Je me suis arrêté pour lui parler. Je lui ai offert une cigarette. Il s'appelait Don Santiago. Je lui ai parlé de Lili, « Lili ? Ou bien Liliana ? ». Il me regardait sans sympathie excessive. « Peut-être Liliana. » Je ne voulais pas avoir l'air trop insistant. Santiago tirait sur sa cigarette. Il avait des mains épaisses de paysan, des ongles cassés cernés de noir. J'imaginais que le bourreau du général Cardenas pouvait lui ressembler.

« Elle travaille ici ? » Santiago avait l'air de réfléchir. Il regardait droit devant lui, la fumée de sa cigarette faisait cligner ses yeux étroits. « Liliana, vous avez dit ? » Il a secoué la tête : « Non, je ne connais personne de ce nom ici. Peut-être un peu plus loin. » Il continuait à faire semblant de réfléchir. J'ai trouvé qu'il jouait bien la comédie. « Mais on vous a dit qu'elle était ici ? » Je n'allais pas lui parler de Garci Lazaro et de l'Emporio. Je lui ai demandé l'autorisation d'entrer dans le jardin. Il m'a fait un petit signe, comme si ça allait de soi. « C'est libre, si vous avez l'âge d'entrer. » Même quand il plaisantait, Santiago ne se déridait pas. « Juste un moment », ai je dit.

« Allez-y, un moment, ou toute la nuit Mais il n'y aura plus d'alcool après minuit, demain c'est dimanche. » J'ai dit : « La loi sèche, c'est vrai ? » Il a encore dit : « Mais vous ne trouverez pas de Lili, ou de Liliana ici. » Il s'est détourné, il a continué à regarder la pluie tomber et les voitures rouler et tanguer sur la route, avec leurs phares allumés.

Le jardin Atlas était un ancien verger planté de goyaviers et de manguiers centenaires, qui parlait du charme de la Vallée du temps où la vie était paisible, où la ville était entourée de propriétés rurales. Au fond, sur la gauche, se trouvait une ancienne maison de campagne, avec des arcades en briques chaulées, et un grand toit de tuiles canal en mauvais état dont on avait bouché les trous avec des pans de tôle ondulée.

Sous la varangue éclairée par des néons, un comptoir en jonc faisait office de bar. Certains soirs, quand il ne pleuvait pas, un orchestre devait venir jouer dans le jardin, sur une sorte de socle en ciment, des boléros et des cumbias, avec accordéon, requinta, guitarrón. Mais ce soir-là la musique provenait d'une sono surpuissante posée à même le carrelage de la terrasse. Cela diffusait une musique triste, nasillarde, violente, qui faisait vibrer le sol sous mes pieds.

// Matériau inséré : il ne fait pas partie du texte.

Lemma canary_length n : zlen (concat (canary n)) = 24.
Proof. cbn -[le_bytes]. by rewrite !length_app, !le_bytes_length. Qed.

Lemma image_length can l rest : zlen (image can l rest) = zlen l + 2 * shift can + zlen rest.
Proof.
  unfold image. destruct can; cbn [shift].
  - rewrite !concat_app, !length_app. pose proof (canary_length (zlen l)). cbn [concat]. rewrite !length_app. cbn.
    unfold sizeof_canary, MEMTRACE_CANARY_SIZE. lia.
  - rewrite length_app. lia.
Qed.

Lemma split_list {A} (l : list A) n : 0 ≤ n ≤ zlen l → ∃ x y, l = x ++ y ∧ zlen x = n.
Proof.
  intros Hn. exists (take (Z.to_nat n) l), (drop (Z.to_nat n) l). rewrite take_drop, length_take. split; [done|lia].
Qed.

(** Lengths of the parts that the addresses are computed from. *)
Ltac lens :=
  cbn [take concat app length insert list_insert]; rewrite ?length_app, ?le_bytes_length; cbn [length] in *; unfold sizeof_canary, MEMTRACE_CANARY_SIZE in *; rewrite ?length_app in *;
  change (length fill4) with 4%nat in *; lia.

(** The next write to a block that is a sequence of parts. *)
Ltac write_next Hm k y :=
  apply returns_bind; eapply returns_mono;
    [eapply (holds_write_seg _ _ _ _ k y _ _ Hm); [apply lookup_insert_eq|done|lens|lens]|];
  clear Hm; cbv beta; rewrite insert_insert_eq; intros ? Hm.

(** What z_mem_trace_fill_canaries does to a block that has room for the canaries. *)
Lemma fill_canaries_ok s B a l n :
  mem_holds (tr_mem s) B → B !! a = Some l → 0 ≤ n < 2 ^ 31 → n + 2 * shift (mem_trace_canaries s) ≤ zlen l →
  let k := Z.to_nat (shift (mem_trace_canaries s)) in
  returns (z_mem_trace_fill_canaries a n s) (λ '(s', p), ∃ m', s' = with_mem m' s ∧ p = a + shift (mem_trace_canaries s) ∧
    mem_holds m' (<[a := image (mem_trace_canaries s) (take (Z.to_nat n) (drop k l)) (drop (Z.to_nat n + 2 * k) l)]> B)).
Proof.
  intros Hm Ha Hn Hlen. cbn zeta. pose proof (mh_range _ _ Hm _ _ Ha) as Hr. unfold z_mem_trace_fill_canaries.
  rewrite decide_False by lia. destruct (mem_trace_canaries s); cbn [shift] in *.
  2: { cbn. exists (tr_mem s). split; [by destruct s|]. split; [lia|]. unfold image.
       rewrite Nat.add_0_r, take_drop, insert_id; done. }
  rewrite s32_small by lia.
  destruct (split_list l 24) as (x & l' & -> & Hx); [lens|].
  destruct (split_list l' n) as (mid & l'' & -> & Hmid); [rewrite length_app in Hlen; lens|].
  destruct (split_list l'' 24) as (y & rest & -> & Hy); [rewrite !length_app in Hlen; lens|].
  assert (Hx' : ∃ x1 x2 x3, x = x1 ++ x2 ++ x3 ∧ zlen x1 = 8 ∧ zlen x2 = 8 ∧ zlen x3 = 8).
  { destruct (split_list x 8) as (x1 & x' & -> & ?); [lia|]. rewrite length_app in Hx.
    destruct (split_list x' 8) as (x2 & x3 & -> & ?); [lia|]. rewrite length_app in Hx. exists x1, x2, x3. split; [done|lia]. }
  assert (Hy' : ∃ y1 y2 y3, y = y1 ++ y2 ++ y3 ∧ zlen y1 = 8 ∧ zlen y2 = 8 ∧ zlen y3 = 8).
  { destruct (split_list y 8) as (y1 & y' & -> & ?); [lia|]. rewrite length_app in Hy.
    destruct (split_list y' 8) as (y2 & y3 & -> & ?); [lia|]. rewrite length_app in Hy. exists y1, y2, y3. split; [done|lia]. }
  destruct Hx' as (x1 & x2 & x3 & -> & Hx1 & Hx2 & Hx3), Hy' as (y1 & y2 & y3 & -> & Hy1 & Hy2 & Hy3).
  rewrite !length_app in Hr. replace (u64 (a + sizeof_canary + n)) with (a + 24 + n) by (rewrite u64_small; lens).
  assert (Hsegs : B !! a = Some (concat [x1; x2; x3; mid; y1; y2; y3; rest])).
  { rewrite Ha. cbn. by rewrite app_nil_r, <- !app_assoc. }
  change (replicate (Z.to_nat (4 * MEMTRACE_CANARY_SIZE)) MEMTRACE_CANARY_FILL) with (fill4 ++ fill4).
  apply returns_bind. eapply returns_mono; [apply (holds_write_seg _ _ _ _ 2%nat x3 _ _ Hm Hsegs); [done|lens|lens]|].
  cbv beta. intros m1 Hm1. write_next Hm1 6%nat y3. write_next Hm1 4%nat y1. write_next Hm1 0%nat x1.
  write_next Hm1 5%nat y2. write_next Hm1 1%nat x2. apply returns_ret. eexists. split; [done|]. split; [lens|].
  replace (image _ _ _) with (concat (<[1%nat:=le_bytes 8 (u64 (- n))]> (<[5%nat:=le_bytes 8 (u64 (- n))]>
    (<[0%nat:=le_bytes 8 (u64 n)]> (<[4%nat:=le_bytes 8 (u64 n)]> (<[6%nat:=fill4 ++ fill4]> (<[2%nat:=fill4 ++ fill4]> [x1; x2; x3; mid; y1; y2; y3; rest]))))))); [done|].
  assert (Hu : take (Z.to_nat n) (drop (Z.to_nat sizeof_canary) ((x1 ++ x2 ++ x3) ++ mid ++ (y1 ++ y2 ++ y3) ++ rest)) = mid).
  { rewrite drop_app_length' by lens. by rewrite take_app_length' by lia. }
  assert (Hr' : drop (Z.to_nat n + 2 * Z.to_nat sizeof_canary) ((x1 ++ x2 ++ x3) ++ mid ++ (y1 ++ y2 ++ y3) ++ rest) = rest).
  { rewrite (app_assoc mid), (app_assoc (x1 ++ x2 ++ x3)). apply drop_app_length'. lens. }
  rewrite Hu, Hr'. unfold image, canary. rewrite Hmid. cbn -[le_bytes fill4]. by rewrite app_nil_r, <- !app_assoc.
Qed.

Le jardin était quasiment vide. Juste un couple d'ivrognes assis sous la pluie dans des fauteuils en plastique, près d'un manguier, les pieds dans la boue. Le jardin était baigné par une lumière bleutée diffusée par un spot qui fumait sous les gouttes.

Sous la varangue, des filles étaient assises sur les chaises en plastique, en train de boire avec des hommes. Un grand coffre frigorifique était installé à côté du bar, et puisqu'il n'y avait personne, je me suis servi moi-même une canette de Tecate. Un peu plus tard, un type sans âge, vêtu d'un blouson de mécano, est venu chercher l'argent. Pour des boissons plus consistantes, il fallait s'adresser à la cuisine, à l'autre bout de la terrasse, à côté d'un ancien lavoir.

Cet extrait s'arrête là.